If you are using a Retail Pharmacy as a patient and want the visit not sent, well you are just plumb out of luck on that account as all the data is tied together and one of their doctors or nurse practitioners would lose their job if they did that. And what about the visit to where you paid the doctor cash for them to keep a “paper chart” in the drawer and they give you a prescription..darn…out of luck again as the pharmacies sell all your prescription records and the insurer will get wind of the prescription. United Healthcare for one makes big money selling prescription data and I think they may have been the first to have started it but there’s also Milleman in that business too.
So now if your visit goes into the little drawer of paper charts at the doctor’s office, you need to find a small pharmacist that also keeps a little drawer of paper prescriptions that get held aside and not sold too, confusing is it not? If as a patient wanting privacy you have forces like this at CVS to worry about too as they want to sell more data when you go there for your prescriptions. Remember in all of this that your doctor works for you and the pharmacist works for the drug store, which in all of the talk about giving pharmacists more involvement, runs into issues as some of them are given pay for performance money by the store or by an insurance carrier, like these pharmacists at Walgreens that get bonus pay from United Healthcare.

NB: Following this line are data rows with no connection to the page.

#[global] Instance owner : Owner t := {|
  null_object := null; move_both := move_assign; run_destructor := destroy;
  held o := owned KShaderModule (shader_module o); wf o := has_device (device o) (shader_module o) |}.

#[global] Instance laws : OwnerLaws t.
Proof. solve_owner. Qed.

End ShaderModule.

Module PipelineLayout.

Record t := mk { layout : Z; descriptor_layouts : list nat; device : option nat }.
Definition null : t := mk 0%Z [] None.
Definition move_assign (this rhs : t) : t * t :=
  (mk (layout rhs) (descriptor_layouts rhs) (device rhs), mk (layout this) (descriptor_layouts this) (device this)).
Definition destroy (this : t) : res (list resource) := destroy_with KPipelineLayout (device this) (layout this).

#[global] Instance owner : Owner t := {|
  null_object := null; move_both := move_assign; run_destructor := destroy;
  held o := owned KPipelineLayout (layout o); wf o := has_device (device o) (layout o) |}.

#[global] Instance laws : OwnerLaws t.
Proof. solve_owner. Qed.

End PipelineLayout.

Module GraphicsPipeline.

Record t := mk { shaders : list nat; device : option nat; graphics_pipeline : Z }.
Definition null : t := mk [] None 0%Z.
Definition move_assign (this rhs : t) : t * t :=
  (mk (shaders rhs) (device rhs) (graphics_pipeline rhs), mk (shaders this) (device this) (graphics_pipeline this)).
Definition destroy (this : t) : res (list resource) := destroy_with KPipeline (device this) (graphics_pipeline this).

#[global] Instance owner : Owner t := {|
  null_object := null; move_both := move_assign; run_destructor := destroy;
  held o := owned KPipeline (graphics_pipeline o); wf o := has_device (device o) (graphics_pipeline o) |}.

#[global] Instance laws : OwnerLaws t.
Proof. solve_owner. Qed.

End GraphicsPipeline.

Module DescriptorPool.

Record t := mk { pool : Z; layouts : list Z; sets : list Z; device : option nat }.
Definition null : t := mk 0%Z [] [] None.
Definition move_assign (this rhs : t) : t * t :=
  (mk (pool rhs) (layouts rhs) (sets rhs) (device rhs), mk (pool this) (layouts this) (sets this) (device this)).
Definition destroy (this : t) : res (list resource) := destroy_with KDescriptorPool (device this) (pool this).

#[global] Instance owner : Owner t := {|
  null_object := null; move_both := move_assign; run_destructor := destroy;
  held o := owned KDescriptorPool (pool o); wf o := has_device (device o) (pool o) |}.

#[global] Instance laws : OwnerLaws t.
Proof. solve_owner. Qed.

End DescriptorPool.

Module CommandPool.

Record t := mk { command_pool : Z; device : option nat; buffers : list Z }.
Definition null : t := mk 0%Z None [].
Definition move_assign (this rhs : t) : t * t :=
  (mk (command_pool rhs) (device rhs) (buffers rhs), mk (command_pool this) (device this) (buffers this)).
Definition destroy (this : t) : res (list resource) := destroy_with KCommandPool (device this) (command_pool this).

#[global] Instance owner : Owner t := {|
  null_object := null; move_both := move_assign; run_destructor := destroy;
  held o := owned KCommandPool (command_pool o); wf o := has_device (device o) (command_pool o) |}.

#[global] Instance laws : OwnerLaws t.
Proof. solve_owner. Qed.

End CommandPool.

(** The guard of this destructor is the device, not the handle; destroying a null
    handle has no effect. *)
Module DescriptorSetLayout.

Record t := mk { layout : Z; device : option nat }.
Definition null : t := mk 0%Z None.
Definition move_assign (this rhs : t) : t * t :=
  (mk (layout rhs) (device rhs), mk (layout this) (device this)).
Definition destroy (this : t) : res (list resource) := 
  match device this with Some _ => Ok (owned KDescriptorSetLayout (layout this)) | None => Ok [] end.

#[global] Instance owner : Owner t := {|
  null_object := null; move_both := move_assign; run_destructor := destroy;
  held o := owned KDescriptorSetLayout (layout o); wf o := has_device (device o) (layout o) |}.

#[global] Instance laws : OwnerLaws t.
Proof.
  split; cbn; [by intros []|done|by intros [] []; cbn; auto|by intros [] []|].
  intros [h [d|]] Hw; [done|]. unfold owned. cbn in *. destruct (decide (h = 0%Z)) as [|Hh]; [done|].
  by destruct (Hw Hh).
Qed.

End DescriptorSetLayout.

(** The image views are members and are destroyed after the body of the
    destructor. *)
Module Swapchain.

Record t := mk { swapchain : Z; logical_device : option nat; images : list Z; image_views : list ImageView.t; format : Z; extent : VkExtent2D }.
Definition null : t := mk 0%Z None [] [] 0%Z (mkExtent 0 0).
Definition move_assign (this rhs : t) : t * t :=
  (mk (swapchain rhs) (logical_device rhs) (images rhs) (image_views rhs) (format rhs) (extent rhs), mk (swapchain this) (logical_device this) (images this) (image_views this) (format this) (extent this)).
Definition destroy (this : t) : res (list resource) := 
  body ← destroy_with KSwapchain (logical_device this) (swapchain this);
  views ← for_each (λ v l, c ← ImageView.destroy v; Ok (l ++ c)) (image_views this) [];
  Ok (body ++ views).

#[global] Instance owner : Owner t := {|
  null_object := null; move_both := move_assign; run_destructor := destroy;
  held o := owned KSwapchain (swapchain o) ++ concat (map held (image_views o)); wf o := has_device (logical_device o) (swapchain o) ∧ Forall wf (image_views o) |}.

Lemma destroy_views l acc : Forall wf l →
  for_each (λ v l, c ← ImageView.destroy v; Ok (l ++ c)) l acc = Ok (acc ++ concat (map held l)).
Proof.
  intros H. revert acc. induction H as [|v l Hv _ IH]; intros acc; simpl; [by rewrite app_nil_r|].
  pose proof (destroy_held v Hv) as E. cbn [run_destructor ImageView.owner] in E. rewrite E, !bind_Ok, IH.
  by rewrite <- app_assoc.
Qed.

#[global] Instance laws : OwnerLaws t.
Proof.
  split; cbn; [by split; [intros []|]|done|by intros [] []; cbn; auto|by intros [] []|].
  intros [h d im v f e] [Hd Hv]. unfold destroy. cbn in *. by rewrite destroy_owned, bind_Ok, destroy_views by done.
Qed.

End Swapchain.

(** [LogicalDevice] owns an allocator, if it has one, and a device. *)
Module LogicalDevice.

Definition t : Type := VkSwapchain.LogicalDevice.
Definition null : t := LogicalDevice_null.
Definition move_assign (this rhs : t) : t * t :=
  (mkLogicalDevice (ld_dev rhs) (ld_queue_family rhs) (ld_vma rhs),
   mkLogicalDevice (ld_dev this) (ld_queue_family this) (ld_vma this)).
Definition destroy (this : t) : res (list resource) :=
  let vma := match ld_vma this with Some v => [(KAllocator, v)] | None => [] end in
  let dev := owned KDevice (ld_dev this) in
  Ok (vma ++ dev).

#[global] Instance owner : Owner t := {|
  null_object := null; move_both := move_assign; run_destructor := destroy;
  held o := match ld_vma o with Some v => [(KAllocator, v)] | None => [] end ++ owned KDevice (ld_dev o);
  wf o := True |}.

#[global] Instance laws : OwnerLaws t.
Proof. split; cbn; try done; by intros [] []. Qed.

End LogicalDevice.

(** A recording ends in its destructor, which does not ask whether the object
    was moved from. *)
Module CommandBufferRecording.

Record t := mk { command_buffer : option Z; on_recording_end : option nat }.
Definition null : t := mk None None.
Definition move_assign (this rhs : t) : t * t :=
  (mk (command_buffer rhs) (on_recording_end rhs), mk (command_buffer this) (on_recording_end this)).
Definition move_construct (other : t) : t * t := move_assign null other.

(** The command buffer that is ended and the notification that is sent. *)
Definition destroy (this : t) : res (Z * nat) :=
  c ← of_option NullDeref (command_buffer this);
  f ← of_option Misuse (on_recording_end this);
  Ok (c, f).

Example moved_recording_faults r : destroy (move_construct r).2 = Fault NullDeref.
Proof. reflexivity. Qed.

End CommandBufferRecording.

(** ** Objects of any class *)

Inductive object :=
| ABuffer (o : Buffer.t)
| AImage (o : Image.t)
| AImageView (o : ImageView.t)
| AFramebuffer (o : Framebuffer.t)
| AFence (o : Fence.t)
| ASemaphore (o : Semaphore.t)
| ASampler (o : Sampler.t)
| ARenderPass (o : RenderPass.t)
| AShaderModule (o : ShaderModule.t)
| APipelineLayout (o : PipelineLayout.t)
| AGraphicsPipeline (o : GraphicsPipeline.t)
| ADescriptorPool (o : DescriptorPool.t)
| ACommandPool (o : CommandPool.t)
| ADescriptorSetLayout (o : DescriptorSetLayout.t)
| ASwapchain (o : Swapchain.t)
| ALogicalDevice (o : LogicalDevice.t).

Definition object_held (a : object) : list resource :=
  match a with
  | ABuffer o => held o
  | AImage o => held o
  | AImageView o => held o
  | AFramebuffer o => held o
  | AFence o => held o
  | ASemaphore o => held o
  | ASampler o => held o
  | ARenderPass o => held o
  | AShaderModule o => held o
  | APipelineLayout o => held o
  | AGraphicsPipeline o => held o
  | ADescriptorPool o => held o
  | ACommandPool o => held o
  | ADescriptorSetLayout o => held o
  | ASwapchain o => held o
  | ALogicalDevice o => held o
  end.

Definition object_wf (a : object) : Prop :=
  match a with
  | ABuffer o => wf o
  | AImage o => wf o
  | AImageView o => wf o
  | AFramebuffer o => wf o
  | AFence o => wf o
  | ASemaphore o => wf o
  | ASampler o => wf o
  | ARenderPass o => wf o
  | AShaderModule o => wf o
  | APipelineLayout o => wf o
  | AGraphicsPipeline o => wf o
  | ADescriptorPool o => wf o
  | ACommandPool o => wf o
  | ADescriptorSetLayout o => wf o
  | ASwapchain o => wf o
  | ALogicalDevice o => wf o
  end.

Definition object_destroy (a : object) : res (list resource) :=
  match a with
  | ABuffer o => Buffer.destroy o
  | AImage o => Image.destroy o
  | AImageView o => ImageView.destroy o
  | AFramebuffer o => Framebuffer.destroy o
  | AFence o => Fence.destroy o
  | ASemaphore o => Semaphore.destroy o
  | ASampler o => Sampler.destroy o
  | ARenderPass o => RenderPass.destroy o
  | AShaderModule o => ShaderModule.destroy o
  | APipelineLayout o => PipelineLayout.destroy o
  | AGraphicsPipeline o => GraphicsPipeline.destroy o
  | ADescriptorPool o => DescriptorPool.destroy o
  | ACommandPool o => CommandPool.destroy o
  | ADescriptorSetLayout o => DescriptorSetLayout.destroy o
  | ASwapchain o => Swapchain.destroy o
  | ALogicalDevice o => LogicalDevice.destroy o
  end.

In addition that CVS or Walgreens store if you used discount card has that prescription records purchase so if the insurer didn’t catch it on the prescription data bases they buy, they can get it from your Visa or MasterCard record. They are using these data bases anyway, according to Blue Cross to see if are getting fat and buying clothes a size larger and who knows what else, I think that was a pretty lame reason to give for the insurers to be buying these records for sure.
So looks like we have yet another mess with laws that perhaps could have been modeled a little differently from the start. This is where big systems like IBM Watson and others can get the data and model up front, something our Congress needs badly as well as all their laws come out like this too just about anymore. Congress needs a bigger brain.
Again when it comes to running HHS we need a hybrid in there with “some” IT knowledge to recognize some of this as the person would have asked “let’s see the model and have you discovered any unintentional consequences up front and what are they”…are you getting the idea due to complexities today how important modeling is?
We have a lot of text in the new HIPAA law but did anyone do a sufficient amount of modeling before this went to press? Ok so when we want privacy us patients are going to be rocking the boat again as there’s no system to handle this, right:)
When you get done reading this post, scroll on down to the footer and view the first video which is titled “It’s all about context” and see what you learn..very well done and not boring at all. BD
One particularly vexing provision requires providers to honor requests from patients to withhold sensitive records from insurance companies if the bills are paid out of pocket. Experts in the industry say modern electronic health-record systems make such data-segregation all but impossible, raising the possibility of mass noncompliance among thousands of hospitals and doctors offices when the rules go live Sept. 23.
“You may be able to stop a bill from going to a particular payer, but all the other pieces that we have put in place are so tightly wound together,” says Pamela McNutt, senior vice president and chief information officer for seven-hospital Methodist Health System, based in Dallas. “How are you going to stop an insurance company that wants to do a chart audit from seeing one visit that the patient wanted to mask?”
Now, healthcare providers must honor requests not to send records to insurance companies, but only in cases where the patient makes arrangements to pay for the service out of pocket. (Hospitals and doctors can still decline requests to withhold information from other entities, such as specialty doctors, regardless of how they're paid for.)